EXERCISE DESCRIPTION. The answer is the line that contains "EvCloseSession (peer : PeerId)" followed by every later line of the entries below, each repeated exactly, and nothing else.

MATERIAL SHOWN.
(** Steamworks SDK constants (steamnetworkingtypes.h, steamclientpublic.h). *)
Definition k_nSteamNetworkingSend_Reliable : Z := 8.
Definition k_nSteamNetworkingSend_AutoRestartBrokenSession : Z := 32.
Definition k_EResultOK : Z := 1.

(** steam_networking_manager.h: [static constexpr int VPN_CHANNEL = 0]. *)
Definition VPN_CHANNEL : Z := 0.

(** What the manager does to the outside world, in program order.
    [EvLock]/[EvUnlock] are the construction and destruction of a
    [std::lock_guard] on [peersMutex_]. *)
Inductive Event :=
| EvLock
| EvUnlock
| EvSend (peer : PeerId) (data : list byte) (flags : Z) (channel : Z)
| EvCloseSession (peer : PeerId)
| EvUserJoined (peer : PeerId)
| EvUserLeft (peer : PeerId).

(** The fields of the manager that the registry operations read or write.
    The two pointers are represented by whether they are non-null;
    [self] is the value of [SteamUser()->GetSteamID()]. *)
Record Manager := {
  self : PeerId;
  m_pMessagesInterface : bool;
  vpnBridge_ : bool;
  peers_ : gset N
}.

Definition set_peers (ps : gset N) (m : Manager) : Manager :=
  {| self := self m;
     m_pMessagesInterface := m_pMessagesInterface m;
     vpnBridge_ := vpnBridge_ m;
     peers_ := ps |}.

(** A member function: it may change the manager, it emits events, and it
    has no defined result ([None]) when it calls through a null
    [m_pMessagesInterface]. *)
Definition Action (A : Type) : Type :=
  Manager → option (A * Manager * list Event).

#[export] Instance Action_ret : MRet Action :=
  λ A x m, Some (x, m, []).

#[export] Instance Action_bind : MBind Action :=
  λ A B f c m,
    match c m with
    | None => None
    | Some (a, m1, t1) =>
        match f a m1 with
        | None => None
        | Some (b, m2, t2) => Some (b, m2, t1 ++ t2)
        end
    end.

EXPECTED OUTPUT.
| EvCloseSession (peer : PeerId)
| EvUserJoined (peer : PeerId)
| EvUserLeft (peer : PeerId).

(** The fields of the manager that the registry operations read or write.
    The two pointers are represented by whether they are non-null;
    [self] is the value of [SteamUser()->GetSteamID()]. *)
Record Manager := {
  self : PeerId;
  m_pMessagesInterface : bool;
  vpnBridge_ : bool;
  peers_ : gset N
}.

Definition set_peers (ps : gset N) (m : Manager) : Manager :=
  {| self := self m;
     m_pMessagesInterface := m_pMessagesInterface m;
     vpnBridge_ := vpnBridge_ m;
     peers_ := ps |}.

(** A member function: it may change the manager, it emits events, and it
    has no defined result ([None]) when it calls through a null
    [m_pMessagesInterface]. *)
Definition Action (A : Type) : Type :=
  Manager → option (A * Manager * list Event).

#[export] Instance Action_ret : MRet Action :=
  λ A x m, Some (x, m, []).

#[export] Instance Action_bind : MBind Action :=
  λ A B f c m,
    match c m with
    | None => None
    | Some (a, m1, t1) =>
        match f a m1 with
        | None => None
        | Some (b, m2, t2) => Some (b, m2, t1 ++ t2)
        end
    end.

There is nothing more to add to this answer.